=== PROVIDED DATA ===
Context {E : Type}.
Lemma derive_receipts_total signer h n i k used rs txs : is_Ok (derive_receipts (E := E) signer h n i k used rs txs).
Proof.
  revert i k used txs. induction rs as [|r rs IH]; intros i k used [|tx txs]; try by eexists. cbn [derive_receipts].
  destruct (IH (i + 1) (k + Z.of_nat (length (rLogs r))) (rCumulativeGasUsed r) txs) as [l Hl].
  destruct (Recipient tx); cbn [mbind result_bind]; [rewrite Hl; by eexists|].
  destruct (Signer_Sender signer tx) as [a|e|p] eqn:Hs; cbn [mbind result_bind]; [rewrite Hl; by eexists..|].
  by apply Signer_Sender_no_panic in Hs.
Qed.
Lemma decode_receipts_total l : is_Ok (decode_receipts (E := E) l).
Proof.
  induction l as [|s l [r IH]]; [by eexists|]. cbn [decode_receipts]. unfold decodeStoredReceiptRLP.
  destruct (setStatus _) as [[root status]|]; [|by eexists]. rewrite CreateBloom_run. cbn [mbind result_bind]. rewrite IH. by eexists.
Qed.
Lemma ReadReceipts_total db h n chainId : is_Ok (ReadReceipts (E := E) db h n chainId).
Proof.
  unfold ReadReceipts, ReadRawReceipts. destruct (read_rlp _ _) as [stored|]; [|by eexists].
  destruct (decode_receipts_total stored) as [rs ->]. cbn [mbind result_bind]. destruct rs as [rs|]; [|by eexists].
  destruct (ReadBody _ _ _) as [body|]; [|by eexists]. unfold DeriveFields. destruct (negb _); [by eexists|].
  destruct (derive_receipts_total (MakeSigner chainId) h n 0 0 0 rs (body_Transactions body)) as [l ->]. by eexists.
Qed.
End receipts.

(** * Branches *)
Section branches.
Context `{Crypto} `{TxCrypto} `{!Rlp Header} `{!Rlp Body} `{!Rlp Z} `{!Rlp (list storedReceiptRLP)} `{ContractAddresses}.
Context `{!RlpLaws Header storable_header} `{!RlpLaws Body storable_body} `{!RlpLaws Z (λ x, 0 ≤ x)} `{!RlpLaws (list storedReceiptRLP) (λ _, True)}.
Implicit Types db : Database.
(* ===== verification/Genesis.v ===== *)
(** The genesis block ([core/genesis.go]): the state of the allocation, the block
    on it, and its commit as the first canonical head.

    A node's first start: the genesis block committed to an empty database, and
    the chain opened on it. *)
From S2P Require Import Prelude Hoare Types Sealing Blocks StateDB Transition TxSigning Processor Memorydb TxPool RawDB RawDBSpec HeaderChain BlockChain BlockWrite ChainLookup ChainReorg ChainWrite.

Record ChainConfig := mkChainConfig { cc_Clique : option CliqueConfig; cc_Aura : option AuraConfig }.
Record GenesisAccount := mkGenesisAccount { ga_Code : list byte; ga_Storage : gmap Hash Hash; ga_Balance : option Z; ga_Nonce : Z }.
Record Genesis := mkGenesis {
  g_Config : ChainConfig;
  g_Nonce : Z;
  g_Timestamp : Z;
  g_GasLimit : Z;
  g_Difficulty : option Z;
  g_Mixhash : Hash;
  g_Coinbase : Address;
  g_Alloc : gmap Address GenesisAccount
}.
(** [json.Marshal] of the configuration. *)
Class ConfigCodec := { json_MarshalConfig : ChainConfig → option (list byte); json_UnmarshalConfig : list byte → option ChainConfig }.

Section genesis.
Context {T D : Type} `{StateTrie T} `{StateStore} `{!ChainState D (StateDB T)} `{Crypto} `{TxCrypto} `{BlockDigests} `{ConfigCodec}.
Context `{!Rlp Header} `{!Rlp Body} `{!Rlp Z} `{!Rlp (list storedReceiptRLP)} `{ContractAddresses}.
Context {E : Type}.

Definition GenesisGasLimit : Z := 4712388.

(** One account of the allocation; maps are walked in the order of their
    enumeration, which the accounts and slots being distinct makes irrelevant. *)
Definition alloc_account (s : StateDB T) (entry : Address * GenesisAccount) : Result E (StateDB T) :=
  let '(addr, account) := entry in
  match ga_Balance account with
  | None => Panic NilDereference
  | Some balance =>
      let s := SetNonce addr (ga_Nonce account) (SetCode addr (ga_Code account) (AddBalance addr balance s)) in
      Ok (foldl (λ s slot, SetState addr slot.1 slot.2 s) s (map_to_list (ga_Storage account)))
  end.
Fixpoint alloc_accounts (s : StateDB T) (l : list (Address * GenesisAccount)) : Result E (StateDB T) :=
  match l with
  | [] => Ok s
  | entry :: l => s ← alloc_account s entry; alloc_accounts s l
  end.
(** The bytes of the signers between the vanity and the seal. *)
Definition setExtraData (sealers : list Address) : list byte :=
  replicate 32 0 ++ concat (array_bytes AddressLength <$> sealers) ++ replicate 65 0.
(** The configuration gains the sealers as authorities. *)
Definition with_authorities (sealers : list Address) (c : ChainConfig) : ChainConfig :=
  match cc_Aura c with
  | None => c
  | Some a => mkChainConfig (cc_Clique c) (Some (mkAuraConfig (au_Period a) (au_Epoch a) (au_Authorities a ++ sealers) (au_Difficulty a)))
  end.

(** [ToBlock], over the empty state [t] of the state database [d]: the block, the
    configuration, and the database the state is committed to.  Neither commit is
    asked whether it failed. *)
Definition ToBlock (sealers : list Address) (g : Genesis) (t : T) (d : D) : Result E (Block * ChainConfig * D) :=
  s ← alloc_accounts (New t) (map_to_list (g_Alloc g));
  let extra := setExtraData sealers in
  let config := with_authorities sealers (g_Config g) in
  let '(root, s) := IntermediateRoot false s in
  let head := mkHeader zero_hash zero_hash (g_Coinbase g) root zero_hash zero_hash 0 (g_Difficulty g) (Some 0)
    (if g_GasLimit g =? 0 then GenesisGasLimit else g_GasLimit g) 0 (g_Timestamp g) extra (g_Mixhash g) (g_Nonce g) in
  let '(_, d) := cs_Commit false s d in
  let '(_, d) := td_Commit (S := StateDB T) root d in
  match NewBlock head [] [] [] with
  | Ok block => Ok (block, config, d)
  | Err _ => Panic (ExplicitPanic "unreachable")
  | Panic p => Panic p
  end.
(** * Caches and states *)
Definition cx_cache (V : Type) : Type := gmap Hash V.
#[local] Instance cx_lru : LRU cx_cache := {
  lru_New V _ := (∅ : gmap Hash V);
  lru_Get V h c := ((c : gmap Hash V) !! h, c);
  lru_Peek V h c := (c : gmap Hash V) !! h;
  lru_Contains V h c := bool_decide (is_Some ((c : gmap Hash V) !! h));
  lru_Add V h v c := <[h := v]> (c : gmap Hash V);
  lru_Remove V h c := delete h (c : gmap Hash V);
  lru_Purge V _ := (∅ : gmap Hash V);
  lru_Keys V c := (map_to_list (c : gmap Hash V)).*1
}.
#[local] Instance cx_lru_laws : LRULaws cx_cache.
Proof.
  split; try done.
  - intros V k v v' c. cbn. rewrite lookup_insert_eq. congruence.
  - intros V k k' v v' c Hne. cbn. by rewrite lookup_insert_ne.
  - intros V k c. cbn. apply lookup_delete_eq.
  - intros V k k' c Hne. cbn. by rewrite lookup_delete_ne.
  - intros V k c. cbn. rewrite list_elem_of_fmap. split.
    + intros ([k' v] & -> & Hin%elem_of_map_to_list). by eexists.
    + intros [v Hv]. exists (k, v). split; [done|]. by apply elem_of_map_to_list.
Qed.
(** A database of states is the roots whose states it has. *)
Abbreviation Trie := (gmap Address Account).
Abbreviation cx_state := (StateDB Trie).
#[local] Instance cx_chain_state : ChainState (list Hash) cx_state := {
  cs_New r d := if decide (r ∈ d) then Some (New ∅) else None;
  cs_Commit _ s d := (Some (trie_hash (trie s)), trie_hash (trie s) :: d);
  cs_OpenTrie r d := bool_decide (r ∈ d);
  cs_Preimages _ := ∅;
  td_Reference _ d := d;
  td_Dereference _ d := d;
  td_Size _ := (0, 0);
  td_Cap _ d := d;
  td_Commit _ d := (true, d);
  td_Node _ _ := None
}.
#[local] Instance cx_state_laws : ChainStateLaws (list Hash) cx_state.
Proof. intros s h v Hv. cbn in Hv. by rewrite lookup_empty in Hv. Qed.
(* ===== verification/WorkerExamples.v ===== *)
(** The worker at a concrete input: a cycle that keeps two transactions of two
    accounts, refuses one that cannot be paid after charging its gas, and sets
    an account aside whose nonces have a gap; then the sealed block comes back. *)
From S2P Require Import Prelude Hoare Types Sealing Blocks Heap Transition StateDB StateTransfer TxSigning.
From S2P Require Import Processor Twin Worker WorkerSpec WorkerBlock Instances.

Abbreviation Trie := (gmap Address Account).
(** A store that leaves a trie alone when it writes nothing. *)
#[local] Instance mx_store : StateStore := {
  storage_read := storage_read (StateStore := toy_store);
  storage_write r m := if decide (m = ∅) then r else storage_write (StateStore := toy_store) r m;
  ContractCode := ContractCode (StateStore := toy_store);
  code_hash := code_hash (StateStore := toy_store)
}.
#[local] Instance mx_store_laws : StateStoreLaws.
Proof.
  intros r m k. cbn. case_decide as Hm; [subst m; by rewrite lookup_empty|]. apply (toy_store_laws r m k).
Qed.
#[local] Instance mx_store_idle : StateStoreIdle.
Proof. intros r. done. Qed.
#[local] Instance mx_trie_ext : StateTrieExt Trie.
Proof. intros t t' Ht. assert (t = t') as ->; [|done]. apply map_eq. exact Ht. Qed.
#[local] Instance mx_located : LocatedDigests.
Proof.
  intros hash number i receipts. cbn. f_equal. revert i. induction receipts as [|r l IH]; intros i; [done|]. cbn. by rewrite IH.
Qed.
#[local] Instance mx_engine : BlockEngine := λ _, 9.

Definition mx_ChainID : option Z := Some 10.
Definition mx_trie : Trie := {[ 1 := mkAccount 0 1000000 zero_hash emptyCodeHash; 2 := mkAccount 4 100000 zero_hash emptyCodeHash ]}.
Definition mx_tx (from nonce price amount : Z) : Transaction :=
  match SignTx (mkTransaction nonce price 30000 (Some 5) amount [] 0 0 0) HomesteadSigner (toy_tx_sign from) with Ok tx => tx | _ => mkTransaction 0 0 0 None 0 [] 0 0 0 end.
Definition mx_pending : gmap Address (list Transaction) :=
  {[ 1 := [mx_tx 1 0 3 500; mx_tx 1 1 4 2000000; mx_tx 1 3 9 1]; 2 := [mx_tx 2 4 2 7] ]}.
Definition mx_parent : Block := mkBlock (mkHeader 0 0 0 0 0 0 0 (Some 1) (Some 7) 8000000 0 100 [] 0 0) [] [].
#[local] Instance mx_chain : WorkerChain unit Trie := {
  wc_CurrentBlock _ := mx_parent;
  wc_StateAt _ _ := Some (New mx_trie);
  wc_GetBlocksFromHash _ _ _ := [mx_parent];
  wc_HasBlock _ _ _ := false;
  wc_Prepare _ h := Some (with_Extra (with_Difficulty h (Some 2)) (repeat 0 65));
  wc_SealHash h := match SealHash (E := unit) h with Ok hash => hash | _ => 0 end;
  wc_Pending _ := mx_pending;
  wc_PendingCount _ := 4;
  wc_Locals _ := [2]
}.
Definition mx_sent_ok (tx : Transaction) : bool :=
  (0 <=? TxGasLimit tx) && (TxGasLimit tx <? u64_modulus) && (Z.of_nat (length (Payload tx)) <=? MaxUint64) &&
  match Signer_Sender (MakeSigner mx_ChainID) tx with Ok from => negb (from =? ripemd) | _ => false end.
Lemma mx_sent tx : mx_sent_ok tx = true → sent mx_ChainID tx.
Proof.
  unfold mx_sent_ok. rewrite !andb_true_iff. intros [[[H1 H2] H3] H4]. split; [split; [split; lia|lia]|].
  destruct (Signer_Sender _ tx) as [from| |]; [|done..]. exists from. split; [done|]. intros ->. done.
Qed.
#[local] Instance mx_laws : WorkerChainLaws unit Trie mx_ChainID.
Proof.
  split.
  - intros chain h h' [= <-]. by split; [..|eexists].
  - intros chain root s [= <-]. apply New_clean.
  - intros chain. assert (∀ a l, mx_pending !! a = Some l → (a = 1 ∧ l = [mx_tx 1 0 3 500; mx_tx 1 1 4 2000000; mx_tx 1 3 9 1]) ∨ (a = 2 ∧ l = [mx_tx 2 4 2 7])) as Hp.
    { intros a l. unfold mx_pending. intros [[<- <-]|[_ [<- <-]%lookup_singleton_Some]]%lookup_insert_Some; [by left|by right]. }
    split; intros a l Hl; destruct (Hp a l Hl) as [[-> ->]|[-> ->]].
    + split; [done|]. apply Forall_forall. repeat constructor.
    + split; [done|]. apply Forall_forall. repeat constructor.
    + repeat (constructor; [by apply mx_sent; vm_compute|]). done.
    + repeat (constructor; [by apply mx_sent; vm_compute|]). done.
Qed.
Definition mx_worker : worker Trie := mkWorker 9 [] true None ∅ ∅ ∅ None 0 None [] [].
Definition mx_run := commitNewWork mx_ChainID 8000000 9000000 () None true 105 mx_worker.
Example mx_posts : (λ t, (AccountNonce <$> block_transactions (task_block t), GasUsed (block_header (task_block t)))) <$> w_posted mx_run.2 = [([4; 0], 42000)].
Proof. vm_compute. reflexivity. Qed.

(** The state of a node that has the parent. *)
Definition mx_node : StateDB Trie := New mx_trie.
Lemma mx_alike : alike mx_node mx_node.
Proof. apply alike_refl, New_clean. Qed.
Definition mx_sealed (t : task Trie) : Block := WithSeal (task_block t) (with_Extra (block_header (task_block t)) (repeat 7 65)).

Lemma mx_numbered : numbered ∅.
Proof. intros hash b. by rewrite lookup_empty. Qed.
Lemma commitNewWork_posts_valid_blocks_witness :
  ∃ t, w_posted mx_run.2 = [t] ∧ length (block_transactions (task_block t)) = 2%nat ∧
    ∃ receipts logs node', Process mx_ChainID (mx_sealed t) mx_node = (Ok (receipts, logs, 42000), node') ∧
      (ValidateState (mx_sealed t) node' receipts 42000).1 = Ok tt.
Proof.
  destruct (commitNewWork_posts_valid_blocks mx_ChainID 8000000 9000000 () None true 105 mx_worker) as (w' & tasks & Hrun & Hposted & Hvalid);
    [reflexivity|done|done|by eexists|exact mx_numbered|exact mx_numbered|].
  assert (w' = mx_run.2) as -> by exact (eq_sym (f_equal snd Hrun)). change (w_posted mx_worker) with (@nil (task Trie)) in Hposted. cbn [app] in Hposted.
  pose proof mx_posts as Hp. rewrite Hposted in Hp. destruct tasks as [|t [|t' tasks]]; [done| |done]. injection Hp as Htxs Hused. exists t. split; [exact Hposted|].
  split; [by rewrite <- (length_fmap AccountNonce), Htxs|].
  destruct (Hvalid t ltac:(left)) as (parent & [= <-] & Hv). destruct (Hv (repeat 7 65) mx_node mx_alike eq_refl) as (logs & node' & Hproc & Hstate & _).
  change (GasUsed (block_header (WithSeal (task_block t) (with_Extra (block_header (task_block t)) (repeat 7 65))))) with (GasUsed (block_header (task_block t))) in Hproc, Hstate.
  rewrite Hused in Hproc, Hstate. eexists _, logs, node'. split; [exact Hproc|exact Hstate].
Defined.

(** The task is run, and its sealed block comes back. *)
Definition mx_task : task Trie := default (mkTask [] mx_node mx_parent) (head (w_posted mx_run.2)).
Definition mx_sealing : worker Trie := (task_Run (T := Trie) (C := unit) mx_task mx_run.2).2.
Lemma handleResult_stores_what_nodes_compute_witness :
  ∃ receipts s w', handleResult () (mx_sealed mx_task) true mx_sealing = (Ok (Some (mx_sealed mx_task, receipts, s)), w') ∧
    receipts = locate (Header_Hash (block_header (mx_sealed mx_task))) (Some 8) 0 (task_receipts mx_task) ∧
    length (w_unconfirmed w') = 1%nat.
Proof.
  assert (w_pendingTasks mx_sealing !! wc_SealHash (C := unit) (T := Trie) (block_header (mx_sealed mx_task)) = Some mx_task) as Ht' by (vm_compute; reflexivity).
  pose proof (handleResult_stores_what_nodes_compute mx_ChainID () (mx_sealed mx_task) true mx_sealing 8 ltac:(vm_compute; reflexivity)) as Hspec. cbv zeta in Hspec.
  destruct (handleResult () (mx_sealed mx_task) true mx_sealing) as [[[[[b receipts] s]|]|e|p] w'] eqn:Hrun; [|destruct Hspec as [_ [Hhas|Hnone]]; [discriminate Hhas|rewrite Ht' in Hnone; discriminate Hnone]|destruct Hspec|destruct Hspec].
  destruct Hspec as (-> & _ & Hun & t & t' & Ht & _ & -> & _).
  assert (t = mx_task) as -> by (rewrite Ht in Ht'; apply (inj Some); exact Ht'). eexists _, s, w'. split; [reflexivity|]. split; [reflexivity|].
  rewrite Hun. vm_compute. reflexivity.
Defined.

(** The best price first: account 2 pays more than the first transaction of
    account 1. *)
Definition mx_set : TransactionsByPriceAndNonce :=
  match NewTransactionsByPriceAndNonce (E := Empty_set) (NewEIP155Signer mx_ChainID) mx_pending with Ok t => t | _ => mkTxSet ∅ [] HomesteadSigner end.
Lemma mx_by_account : by_account (NewEIP155Signer mx_ChainID) mx_pending.
Proof. exact (proj1 (wc_Pending_sendable (C := unit) (T := Trie) (ChainID := mx_ChainID) ())). Qed.
Lemma best_price_first_witness :
  ∃ t', Peek mx_set = Some (mx_tx 1 0 3 500) ∧ Shift (E := Empty_set) mx_set = Ok t' ∧ Peek t' = Some (mx_tx 1 1 4 2000000) ∧
    stands_for_queues t' (<[1 := [mx_tx 1 1 4 2000000; mx_tx 1 3 9 1]]> mx_pending).
Proof.
  destruct (best_price_first (NewEIP155Signer mx_ChainID) mx_pending mx_set mx_pending mx_by_account) as [(t0 & Hnew & Hsq) Hset].
  assert (t0 = mx_set) as -> by (unfold mx_set; by rewrite Hnew). destruct (Hset Hsq) as [_ Hnext].
  assert (Peek mx_set = Some (mx_tx 1 0 3 500)) as Hpk by (vm_compute; reflexivity).
  destruct (Hnext _ Hpk) as (l & Hl & _ & (t' & Hshift & Hsq') & _).
  assert (sender_or_zero (ts_signer mx_set) (mx_tx 1 0 3 500) = 1) as Hfrom by (vm_compute; reflexivity). rewrite Hfrom in *.
  assert (mx_pending !! 1 = Some [mx_tx 1 0 3 500; mx_tx 1 1 4 2000000; mx_tx 1 3 9 1]) as Hone by (vm_compute; reflexivity). rewrite Hone in Hl. injection Hl as <-.
  exists t'. split; [exact Hpk|]. split; [exact Hshift|]. split; [|exact Hsq'].
  assert (t' = match Shift (E := Empty_set) mx_set with Ok t => t | _ => mx_set end) as -> by (by rewrite Hshift). vm_compute. reflexivity.
Defined.

(** Interrupted by a new head at the second turn. *)
Definition mx_interrupt : option (nat → Z) := Some (λ turn, if (turn <? 1)%nat then 0 else commitInterruptNewHead).
Definition mx_env : environment Trie := makeCurrent mx_node [mx_parent] (mkHeader 0 0 9 0 0 0 0 (Some 2) (Some 8) 8000000 0 105 [] 0 0).
Lemma commitTransactions_ends_witness :
  ∃ env', env_commitTransactions mx_ChainID mx_set 9 mx_interrupt mx_env = (Ok true, env') ∧ length (env_txs env') = 1%nat ∧
    ∃ n t', nsteps moved_on n mx_set t' ∧ stopped mx_interrupt n t' env' true.
Proof.
  set (run := env_commitTransactions mx_ChainID mx_set 9 mx_interrupt mx_env). assert (run.1 = Ok true) as Hok by (vm_compute; reflexivity).
  assert (run = (Ok true, run.2)) as Hrun by (rewrite <- Hok; apply surjective_pairing). exists run.2. split; [exact Hrun|]. split; [vm_compute; reflexivity|].
  destruct (commitTransactions_ends mx_ChainID 9 mx_interrupt mx_set (set_run (Some 8000000) mx_node 0 mx_env) 0) as [_ Hends].
  destruct (Hends true run.2 Hrun) as (n & t' & Hn & _ & Hs). exists n, t'. split; [exact Hn|exact Hs].
Defined.
(** C5: classification is total and follows the precedence Heading, Code,
    Quote, UnorderedList, OrderedList, Paragraph: each type is returned as
    soon as its rule holds and no earlier one does, a block whose every
    line starts with [>] is a Quote whatever else holds of it, and
    Paragraph is returned when no rule holds. *)
Theorem block_to_block_type_precedence (block : str) :
  let lines := Py.split block [nl] in
  (Rules.heading block -> block_to_block_type block = BlockType.HEADING) /\
  (~ Rules.heading block -> Rules.code block ->
   block_to_block_type block = BlockType.CODE) /\
  (Rules.quote lines -> block_to_block_type block = BlockType.QUOTE) /\
  (~ Rules.heading block -> ~ Rules.code block -> ~ Rules.quote lines ->
   Rules.unordered_list lines ->
   block_to_block_type block = BlockType.UNORDERED_LIST) /\
  (~ Rules.heading block -> ~ Rules.code block -> ~ Rules.quote lines ->
   ~ Rules.unordered_list lines -> Rules.ordered_list lines ->
   block_to_block_type block = BlockType.ORDERED_LIST) /\
  (~ Rules.heading block -> ~ Rules.code block -> ~ Rules.quote lines ->
   ~ Rules.unordered_list lines -> ~ Rules.ordered_list lines ->
   block_to_block_type block = BlockType.PARAGRAPH).
Proof.
  intros lines.
  pose proof (@ClassifierFacts.quote_not_heading block) as Qh.
  pose proof (@ClassifierFacts.quote_not_code block) as Qc.
  fold lines in Qh, Qc.
  destruct (ClassifierFacts.classify_cases block)
    as [H|[H|[H|[H|[H|H]]]]]; fold lines in H; tauto.
Qed.
(** X13: An image reference that resolves to a regular file below the
    Markdown root: when [copy_image] returns, the file has been copied to
    the same relative position below the output directory. *)
Theorem image_below_root_mirrored (self : MarkupGenerator) (md_file image : PurePath)
    (location content : string) (w w' : world) :
  let reference := pathlib.joinpath (pathlib.parent md_file) (pathlib.Path location) in
  let rest := drop (length (tail (md_root_path self))) (tail image) in
  pathlib.is_absolute reference = true →
  (Path_resolve reference true w).1 = Ok image →
  pathlib.is_relative_to image (md_root_path self) = true →
  os.read_file (fs w) (tail image) = Ok content →
  resolved (output_directory_path self) →
  os.is_dir (fs w) (tail (output_directory_path self) ++ rest) = false →
  copy_image self md_file location w = (Ok tt, w') →
  tail image = tail (md_root_path self) ++ rest
  ∧ os.read_file (fs w') (tail (output_directory_path self) ++ rest) = Ok content.
Proof.
  intros reference rest Habs Himage%Path_resolve_fst Hbelow Hcontent [Hout Hdd] Hdir Hrun.
  destruct (Path_resolve_idem _ _ _ Habs Himage) as [Hagain [Hiabs Hidd]].
  assert (∃ rel, pathlib.relative_to image (md_root_path self) false = Ok rel)
    as [rel Hrel].
  { unfold pathlib.is_relative_to in Hbelow. unfold pathlib.relative_to.
    apply andb_true_iff in Hbelow as [Ha%bool_decide_eq_true Hs%bool_decide_eq_true].
    rewrite decide_True by done.
    destruct (pathlib.strip_common (tail image) (tail (md_root_path self))) as [ri rr].
    simpl in Hs. subst rr. by eexists. }
  destruct (relative_to_below_inv _ _ _ Hrel) as (Ha & Ht & Hr).
  assert (rest = tail rel) as Hrest.
  { unfold rest. rewrite Ht. by rewrite drop_app_length. }
  rewrite Hrest in *. split; [done|].
  set (dst := pathlib.joinpath (output_directory_path self) rel).
  assert (dst = mkPath (anchor (output_directory_path self))
                  (tail (output_directory_path self) ++ tail rel)) as Hdst.
  { unfold dst, pathlib.joinpath, pathlib.is_absolute. by rewrite Hr. }
  assert (resolved dst) as Hres.
  { rewrite Hdst. split; [done|]. cbn [tail]. rewrite elem_of_app. intros [?|Hin]; [done|].
    apply Hidd. rewrite Ht. apply elem_of_app. by right. }
  unfold copy_image in Hrun. fold reference in Hrun.
  erewrite bind_Ok in Hrun by exact Himage.
  apply bind_Ok_inv in Hrun as (copied & w1 & Hcopy & [= <-]).
  unfold __copy_to_output_relative_to_md_root in Hcopy.
  erewrite bind_Ok in Hcopy by exact Hagain.
  rewrite Hbelow in Hcopy. cbn [negb] in Hcopy.
  erewrite bind_Ok in Hcopy by (rewrite Hrel; reflexivity).
  apply bind_Ok_inv in Hcopy as ([] & w2 & Hcopy & [= _ <-]).
  fold dst in Hcopy.
  rewrite (copy_regular_file _ _ _ content) in Hcopy by done.
  apply (copy_file_Ok_inv _ _ _ _ content) in Hcopy as (Hread & _ & _);
    [by rewrite Hdst in Hread|done..|by rewrite Hdst].
Qed.
Lemma callers_add_missing_witness :
  let w := World project [] in
  ∃ w',
    _copy_pipeline_configs alphabetical never1 never2 10 generated
      (root // "conf") false (lit "base") w = Some (Return (), w')
    ∧ files w' !! (root // "conf" // "base" // "parameters_p.yml")
      = Some (File "{}")
    ∧ gone (generated // "config") (files w').
Proof.
  intros w.
  assert (match _copy_pipeline_configs alphabetical never1 never2 10
                  generated (root // "conf") false (lit "base") w with
          | Some (Return _, _) => true
          | _ => false
          end = true) as Hreturn by (vm_compute; reflexivity).
  destruct (_copy_pipeline_configs alphabetical never1 never2 10 generated
              (root // "conf") false (lit "base") w)
    as [[[[]|e] w']|] eqn:Hrun; [|discriminate Hreturn..].
  exists w'. split; [reflexivity|].
  assert (wf (files w)) as Hwf
    by (apply (bool_decide_unpack _); vm_compute; exact I).
  apply (proj2 (callers_add_missing alphabetical never1 never2
                  alphabetical_perm 10 generated
                  (root // "src" // "tests" // "pipelines" // "p")
                  (root // "conf") (lit "base") w w'
                  [lit "parameters_p.yml"] "{}"%string Hwf
                  ltac:(discriminate))).
  - apply (bool_decide_unpack _). vm_compute. exact I.
  - exact Hrun.
  - vm_compute. reflexivity.
  - vm_compute. reflexivity.
  - apply no_file_between_check, (bool_decide_unpack _). vm_compute. exact I.
Defined.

=== EXERCISE DESCRIPTION ===
Reprint exactly the lines above that start at the one with "receipts = locate" and end at the one with "destruct (handleResult ()", keeping both and adding none.

=== EXPECTED ANSWER ===
    receipts = locate (Header_Hash (block_header (mx_sealed mx_task))) (Some 8) 0 (task_receipts mx_task) ∧
    length (w_unconfirmed w') = 1%nat.
Proof.
  assert (w_pendingTasks mx_sealing !! wc_SealHash (C := unit) (T := Trie) (block_header (mx_sealed mx_task)) = Some mx_task) as Ht' by (vm_compute; reflexivity).
  pose proof (handleResult_stores_what_nodes_compute mx_ChainID () (mx_sealed mx_task) true mx_sealing 8 ltac:(vm_compute; reflexivity)) as Hspec. cbv zeta in Hspec.
  destruct (handleResult () (mx_sealed mx_task) true mx_sealing) as [[[[[b receipts] s]|]|e|p] w'] eqn:Hrun; [|destruct Hspec as [_ [Hhas|Hnone]]; [discriminate Hhas|rewrite Ht' in Hnone; discriminate Hnone]|destruct Hspec|destruct Hspec].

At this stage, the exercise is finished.